** ACTIVITY **
From the listing below, copy only the lines running from the line that contains "(countPages : Raw)" to the line that contains "Settle (next_controller w)", both included.

============

Lemma handle_is_newest_live_witness :
  In 1%nat (controllers world_superseded) /\
  was_aborted 1%nat world_superseded = false /\
  2%nat = next_controller world_superseded.
Proof.
  apply (handle_is_newest_live superseding world_superseded 1%nat); reflexivity.
Defined.

Lemma find_newest (c : Controller) (l : list Pending) (p : Pending) :
  List.Forall (fun c' => (c' < c)%nat) (map (fun q => rq_signal (pd_request q)) l) ->
  awaits c p = true ->
  List.find (awaits c) (l ++ [p]) = Some p /\
  List.filter (fun q => negb (awaits c q)) (l ++ [p]) = l.
Proof.
  intros Hl Hp. induction l as [|q l IH]; cbn [app List.find List.filter map] in *.
  - rewrite Hp. auto.
  - inversion Hl as [|? ? Hq Hl']; subst.
    assert (E : awaits c q = false).
    { unfold awaits. apply Nat.eqb_neq. lia. }
    rewrite E. cbn [negb]. destruct (IH Hl') as [-> ->]. auto.
Qed.

(** X7. A load that nothing interferes with runs to completion: in any run
    from the mounted component, a call followed by a successful response
    to its own request is always possible, and it ends with the working
    list replaced by (or extended with) the response, the error string
    empty, both loading flags off, and the other suspended calls as they
    were. *)
Theorem undisturbed_load_completes (es : list Event) (w : World)
    (countPages : Raw) (append : bool) (rnd : Z) (data : list User) :
  run es mount = Some w ->
  1 <= rnd <= 10000 ->
  exists w',
    run (es ++ [Call countPages append rnd;
                Settle (next_controller w) (RespOk data)]) mount = Some w' /\
    profile (ui w') = (if append then profile (ui w) ++ data else data) /\
    error (ui w') = "" /\
    loading (ui w') = false /\ loadingMore (ui w') = false /\
    inflight w' = inflight w.
Proof.
  intros Hrun [Hlo Hhi].
  assert (HI : Inv w) by (eapply Inv_run; [apply Inv_mount | exact Hrun]).
  set (w1 := generateProfile countPages append rnd w).
  assert (Hh : abortRef (ui w1) = Some (next_controller w)).
  { unfold w1, generateProfile. destruct append; reflexivity. }
  destruct (inv_handle w1 (Inv_call countPages append rnd w HI) _ Hh) as (_ & Hna & _).
  destruct (find_newest (next_controller w) (inflight w)
              (mkPending append
                 (mkRequest
                    (match sinceCursor (ui w1) with
                     | Some c => if append && negb (c =? 0) then c else rnd
                     | None => rnd
                     end) (safeCount countPages) (next_controller w))))
    as [Hfind Hfilter].
  { exact (inv_inflight w HI). }
  { unfold awaits. cbn. apply Nat.eqb_refl. }
  assert (Hin1 : inflight w1 = inflight w ++
            [mkPending append
               (mkRequest
                  (match sinceCursor (ui w1) with
                   | Some c => if append && negb (c =? 0) then c else rnd
                   | None => rnd
                   end) (safeCount countPages) (next_controller w))]).
  { unfold w1, generateProfile. cbn [inflight ui]. destruct append; reflexivity. }
  rewrite run_app, Hrun. cbn [run exec].
  apply Z.leb_le in Hlo. apply Z.leb_le in Hhi. rewrite Hlo, Hhi. cbn [andb].
  fold w1. rewrite Hin1, Hfind, Hfilter, Hna. cbn [is_abort Bool.eqb pd_append].
  eexists. split; [reflexivity|]. cbn [ui inflight].
  unfold w1, generateProfile, generateProfile_resume.
  destruct append; cbn; destruct (last data); cbn; auto 6.
Qed.

Lemma undisturbed_load_completes_witness :
  exists w',
    run (superseding ++ [Call (button_count "3") false 7;
                         Settle 2%nat (RespOk page_c)]) mount = Some w' /\
    profile (ui w') = page_c.
Proof.
  destruct (undisturbed_load_completes superseding world_superseded
              (button_count "3") false 7 page_c) as (w' & Hrun & Hp & _).
  - reflexivity.
  - lia.
  - exists w'. split; [exact Hrun | exact Hp].
Defined.

(** ** Searching *)

Lemma app_assoc_string (a b c : string) : (a +:+ b) +:+ c = a +:+ b +:+ c.
Proof.
  induction a as [|x a IH]; [reflexivity|].
  rewrite !app_String. now rewrite IH.
Qed.

Lemma includes_trans (s t' t : string) :
  includes s t' = true -> includes t' t = true -> includes s t = true.
Proof.
  rewrite !includes_spec. intros (a & b & ->) (c & d & ->).
  exists (a +:+ c), (d +:+ b). now rewrite !app_assoc_string.
Qed.

Lemma filter_sublist_impl {A : Type} (f g : A -> bool) (l : list A) :
  (forall x, f x = true -> g x = true) ->
  sublist (List.filter f l) (List.filter g l).
Proof.
  intros H. induction l as [|x l IH]; cbn [List.filter]; [constructor|].
  destruct (f x) eqn:Ef.
  - rewrite (H x Ef). now constructor.
  - destruct (g x); [now constructor | exact IH].
Qed.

============

** RESULT FOR THIS EXERCISE **
    (countPages : Raw) (append : bool) (rnd : Z) (data : list User) :
  run es mount = Some w ->
  1 <= rnd <= 10000 ->
  exists w',
    run (es ++ [Call countPages append rnd;
                Settle (next_controller w) (RespOk data)]) mount = Some w' /\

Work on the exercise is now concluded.